Personal information
- Native name: Анастасия Грачева
- Full name: Anastasia Gracheva
- Born: 14 November 2001 (age 24) Moscow, Russia
- Home town: Moscow, Russia
- Height: 166 cm (5 ft 5 in)

Figure skating career
- Country: Moldova (since 2022) Russia (until 2020)
- Coach: Julia Lebedeva
- Skating club: Krystal Sports Complex
- Began skating: 2005

= Anastasia Gracheva =

Russian-Moldovan figure skater

Anastasia Gracheva (Russian: Анастасия Грачева; born 14 November 2001) is a Russian-Moldovan figure skater who currently competes for Moldova. She is the 2025 Skate Helena champion and the 2025 Budapest Trophy silver medalist.

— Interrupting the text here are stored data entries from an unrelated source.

(* ===== verification/BnProduct.v ===== *)
(** Products and squares of big numbers: the functions of
    [crypto/fipsmodule/bn/mul.c] that take a [BIGNUM] and a [BN_CTX].

    The operands are handed to the functions of [BnMul.v] as the words in use;
    the result and the scratch space are whole arrays. *)
From S2P Require Import Prelude Mem ConstTime Stack BnWords BnMul Bn.

Section product.
Context {H : Type} `{Malloc H}.
#[local] Abbreviation M := (ST (bn_state H)).

(** The depth of the recursions of [BnMul.v]: every call halves a number of
    words below [2^23]. *)
Definition recursion_fuel : nat := 32.

(** The arrays of [rr] and [t] that a recursion leaves; [None] is never met. *)
Definition put_arrays (rr t : ptr) (res : option (list Z * list Z)) : M unit :=
  match res with
  | Some (r', t') => upd rr (with_d r') ;;; upd t (with_d t')
  | None => st_fail
  end.

Definition bn_abs_sub_consttime (r a b : ptr) : M unit :=
  va <-- get a ;;
  vb <-- get b ;;
  let cl := (if width va <? width vb then width va else width vb)%nat in
  let dl := Z.of_nat (width va) - Z.of_nat (width vb) in
  let r_len := (if width va <? width vb then width vb else width va)%nat in
  with_ctx (
    tmp <-- BN_CTX_get ;;
    bn_wexpand r (Z.of_nat r_len) ;;;
    bn_wexpand tmp (Z.of_nat r_len) ;;;
    va <-- get a ;;
    vb <-- get b ;;
    let '(x, y, _) := bn_abs_sub_part_words (words va) (words vb) cl dl in
    put_words tmp 0 y ;;;
    put_words r 0 x ;;;
    upd r (with_width r_len)).

Definition kMulNormalSize : Z := 16.

(** [j], the largest power of two less than or equal to the larger length. *)
Definition largest_pow2 (al bl : nat) : nat :=
  let i := Z.of_nat al - Z.of_nat bl in
  let j := if i >=? 0 then BN_num_bits_word (Z.of_nat al) else BN_num_bits_word (Z.of_nat bl) in
  Z.to_nat (Z.shiftl 1 (j - 1)).

(** The body of [bn_mul_impl] up to [end], with [rr] neither [a] nor [b]. *)
Definition mul_into (rr a b : ptr) : M unit :=
  va <-- get a ;;
  vb <-- get b ;;
  let al := width va in
  let bl := width vb in
  upd rr (with_neg (xorb (neg va) (neg vb))) ;;;
  let i := Z.of_nat al - Z.of_nat bl in
  if (i =? 0) && (al =? 8)%nat then
    bn_wexpand rr 16 ;;;
    upd rr (with_width 16) ;;;
    va <-- get a ;;
    vb <-- get b ;;
    put_words rr 0 (bn_mul_comba8 (words va) (words vb))
  else
    let top := (al + bl)%nat in
    if (Z.of_nat al >=? kMulNormalSize) && (Z.of_nat bl >=? kMulNormalSize) && ((-1 <=? i) && (i <=? 1)) then
      let j := largest_pow2 al bl in
      t <-- BN_CTX_get ;;
      (if (j <? al)%nat || (j <? bl)%nat then
         bn_wexpand t (Z.of_nat (j * 8)) ;;;
         bn_wexpand rr (Z.of_nat (j * 4)) ;;;
         va <-- get a ;;
         vb <-- get b ;;
         vr <-- get rr ;;
         vt <-- get t ;;
         put_arrays rr t (bn_mul_part_recursive recursion_fuel (d vr) (words va) (words vb) j (al - j) (bl - j) (d vt))
       else
         bn_wexpand t (Z.of_nat (j * 4)) ;;;
         bn_wexpand rr (Z.of_nat (j * 2)) ;;;
         va <-- get a ;;
         vb <-- get b ;;
         vr <-- get rr ;;
         vt <-- get t ;;
         put_arrays rr t (bn_mul_recursive recursion_fuel (d vr) (words va) (words vb) j
           (Z.of_nat al - Z.of_nat j) (Z.of_nat bl - Z.of_nat j) (d vt))) ;;;
      upd rr (with_width top)
    else
      bn_wexpand rr (Z.of_nat top) ;;;
      upd rr (with_width top) ;;;
      va <-- get a ;;
      vb <-- get b ;;
      upd rr (fun v => with_d (bn_mul_normal (d v) (words va) (words vb)) v).

Definition bn_mul_impl (r a b : ptr) : M unit :=
  va <-- get a ;;
  vb <-- get b ;;
  if (width va =? 0)%nat || (width vb =? 0)%nat then BN_zero r
  else
    with_ctx (
      rr <-- (if (r =? a) || (r =? b) then BN_CTX_get else st_ret r) ;;
      mul_into rr a b ;;;
      if negb (r =? rr) then BN_copy r rr else st_ret tt).

Definition BN_mul (r a b : ptr) : M unit :=
  bn_mul_impl r a b ;;;
  bn_set_minimal_width r.

Definition bn_mul_consttime (r a b : ptr) : M unit :=
  va <-- get a ;;
  vb <-- get b ;;
  st_guard (negb (neg va || neg vb)) ;;;
  bn_mul_impl r a b.

Definition BN_mul_word (bn : ptr) (w : Z) : M unit :=
  v <-- get bn ;;
  if (width v =? 0)%nat then st_ret tt
  else if w =? 0 then BN_zero bn
  else
    let '(l, ll) := bn_mul_words (words v) w in
    put_words bn 0 l ;;;
    if negb (ll =? 0) then
      bn_wexpand bn (Z.of_nat (width v) + 1) ;;;
      put_words bn (width v) [ll] ;;;
      upd bn (with_width (width v + 1))
    else st_ret tt.

(** The body of [bn_sqr_consttime] once [rr] and [tmp] are there. *)
Definition sqr_into (rr tmp a : ptr) : M unit :=
  va <-- get a ;;
  let al := width va in
  let max := (2 * al)%nat in
  bn_wexpand rr (Z.of_nat max) ;;;
  va <-- get a ;;
  (if (al =? 4)%nat then put_words rr 0 (bn_sqr_comba4 (words va))
   else if (al =? 8)%nat then put_words rr 0 (bn_sqr_comba8 (words va))
   else if Z.of_nat al <? BN_SQR_RECURSIVE_SIZE_NORMAL then
     upd rr (fun v => with_d (bn_sqr_normal (d v) (words va)) v)
   else if negb (al =? 0)%nat && (Z.land (Z.of_nat al) (Z.of_nat al - 1) =? 0) then
     bn_wexpand tmp (Z.of_nat (al * 4)) ;;;
     va <-- get a ;;
     vr <-- get rr ;;
     vt <-- get tmp ;;
     put_arrays rr tmp (bn_sqr_recursive recursion_fuel (d vr) (words va) al (d vt))
   else
     bn_wexpand tmp (Z.of_nat max) ;;;
     va <-- get a ;;
     put_words tmp 0 (bn_sqr_words (words va)) ;;;
     upd rr (fun v => with_d (bn_sqr_normal (d v) (words va)) v)) ;;;
  upd rr (fun v => with_width max (with_neg false v)).

(** [rr] and [tmp], the second of which is asked for even if the first is
    NULL. *)
Definition get_both (m : M ptr) : M (ptr * ptr) := fun s =>
  let '(rr, s) := m s in
  let '(tmp, s) := BN_CTX_get s in
  (match rr, tmp with Some rr, Some tmp => Some (rr, tmp) | _, _ => None end, s).

Definition bn_sqr_consttime (r a : ptr) : M unit :=
  va <-- get a ;;
  if (width va =? 0)%nat then upd r (fun v => with_neg false (with_width 0 v))
  else
    with_ctx (
      rt <-- get_both (if negb (a =? r) then st_ret r else BN_CTX_get) ;;
      let '(rr, tmp) := rt in
      sqr_into rr tmp a ;;;
      if negb (rr =? r) then BN_copy r rr else st_ret tt).

Definition BN_sqr (r a : ptr) : M unit :=
  bn_sqr_consttime r a ;;;
  bn_set_minimal_width r.

End product.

She is the first female skater to represent Moldova at an ISU Championship event (2023 European Championships).

== Personal life ==
Gracheva was born on 14 November 2001 in Moscow, Russia.

== Career ==

=== Early career ===

==== Skating for Russia ====
Gracheva debuted domestically for Russia in the 2015–16 season placing fourth at the Russian Cup 5th Stage. The following season, she won the silver medal at the Russian Cup 5th Stage.

She debuted for Russia internationally at 2017 Ice Star in Minsk, Belarus finishing in fourth place with a score of 162.59. The following month, she won the bronze medal on the junior level at the 2017 Tallinn Trophy behind Anastasiia Arkhipova of Ukraine and Anastasiia Gubanova, also of Russia. She later placed seventeenth at the 2018 Russian Championships.

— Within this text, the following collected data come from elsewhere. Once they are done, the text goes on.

(* ===== verification/BnProductSpec.v ===== *)
(** [BN_mul] and [BN_sqr] compute products, also when the result is one of the
    factors, and give the pool of temporaries back as it was. *)
From S2P Require Import Prelude Mem ConstTime Stack BnWords BnMul BnMulSpec Bn BnSpec BnCtxSpec BnProduct.

(** * Bit lengths *)

(** One step of the search, with [l] below [2^(2 k)]. *)
Lemma num_bits_step_spec k bits l : 1 <= k <= 32 -> 0 <= l < 2 ^ (2 * k) ->
  num_bits_step k (bits, l) = if l <? 2 ^ k then (bits, l) else (bits + k, l / 2 ^ k).
Proof.
  intros Hk Hl. unfold num_bits_step. rewrite (Z.shiftr_div_pow2 l) by lia.
  assert (0 < 2 ^ k <= 2 ^ 32) as Hp by (split; [apply Z.pow_pos_nonneg; lia|apply Z.pow_le_mono_r; lia]).
  replace (2 * k) with (k + k) in Hl by lia. rewrite Z.pow_add_r in Hl by lia.
  assert (0 <= l / 2 ^ k < 2 ^ k) as Hx by (split; [apply Z.div_pos; lia|apply Z.div_lt_upper_bound; lia]).
  destruct (Z.ltb_spec l (2 ^ k)) as [Hlt|Hge].
  - rewrite (Z.div_small l) by lia. change (u64 (0 - 0)) with 0. change (u64 (0 - Z.shiftr 0 (BN_BITS2 - 1))) with 0.
    rewrite !Z.land_0_r, Z.lxor_0_r. f_equal. lia.
  - assert (1 <= l / 2 ^ k) by (apply Z.div_le_lower_bound; lia). set (x := l / 2 ^ k) in *. clearbody x.
    assert (u64 (0 - x) = 2 ^ 64 - x) as ->.
    { unfold u64. replace (0 - x) with (2 ^ 64 - x + -1 * 2 ^ 64) by lia. rewrite Z.mod_add by lia. apply Z.mod_small. lia. }
    assert (Z.shiftr (2 ^ 64 - x) (BN_BITS2 - 1) = 1) as ->.
    { rewrite Z.shiftr_div_pow2 by done. change (BN_BITS2 - 1) with 63. symmetry.
      apply (Z.div_unique _ _ _ (2 ^ 63 - x)); lia. }
    change (u64 (0 - 1)) with (Z.ones 64). rewrite !Z.land_ones by lia. rewrite (Z.mod_small k) by lia.
    assert (x < 2 ^ 64) as Hx64 by lia. assert (l < 2 ^ 64) as Hl64 by nia.
    assert (Z.lxor x l mod 2 ^ 64 = Z.lxor x l) as ->.
    { rewrite <- Z.land_ones by lia. apply Z.bits_inj'. intros i Hi. rewrite Z.land_spec, !Z.lxor_spec.
      destruct (decide (i < 64)) as [Hi2|Hi2]; [by rewrite Z.ones_spec_low, andb_true_r by lia|].
      rewrite Z.ones_spec_high by lia. rewrite andb_false_r.
      rewrite <- (Z.mod_small x (2 ^ 64)), <- (Z.mod_small l (2 ^ 64)), !Z.mod_pow2_bits_high by lia. done. }
    f_equal. by rewrite (Z.lxor_comm x l), <- Z.lxor_assoc, Z.lxor_nilpotent, Z.lxor_0_l.
Qed.

(** Before and after a step, for [l] that is not zero: [x] is [l] without the
    bits that have been counted. *)
Definition counted (l w : Z) (bx : Z * Z) : Prop :=
  0 <= bx.1 - 1 <= 64 - w /\ bx.2 = l / 2 ^ (bx.1 - 1) /\ 0 < bx.2 < 2 ^ w.

Lemma counted_step l k bx : 1 <= k <= 32 -> counted l (2 * k) bx -> counted l k (num_bits_step k bx).
Proof.
  destruct bx as [bits x]. intros Hk (Hb & Hx & Hlt). cbn [fst snd] in *. rewrite num_bits_step_spec by lia.
  destruct (Z.ltb_spec x (2 ^ k)) as [Hs|Hs]; unfold counted; cbn [fst snd]; [split; [lia|split; [done|lia]]|].
  split; [lia|]. replace (bits + k - 1) with (bits - 1 + k) by lia. rewrite Z.pow_add_r by lia.
  rewrite <- Z.div_div by lia. split; [by rewrite <- Hx|]. replace (2 * k) with (k + k) in Hlt by lia.
  rewrite Z.pow_add_r in Hlt by lia. assert (0 < 2 ^ k) by lia.
  split; [enough (1 <= x / 2 ^ k) by lia; apply Z.div_le_lower_bound; lia|apply Z.div_lt_upper_bound; lia].
Qed.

The following two seasons, Gracheva did not appear on the international circuit. She continued to compete domestically for Russia. She finished 7th at the 2019 Russian Cup Final and 16th at the 2020 Russian Championships.

=== 2022–2023 season ===

==== Skating for Moldova ====
In 2022, Gracheva began to represent Moldova. She made her debut for Moldova at the 2022 Budapest Trophy finishing in sixth place. The following month she went onto win the 2022 Bosphorus Cup.

Gracheva made her championship debut in January at the 2023 European Championships in Espoo, Finland making her the first female singles figure skater to represent Moldova at an ISU championship event. She placed twenty-eighth in the short program segment and did not advance to the free skate.

In March, she competed at the 2023 World Championships in Saitama, Japan where she finished thirtieth in the short program segment, unable to advance to the free skate.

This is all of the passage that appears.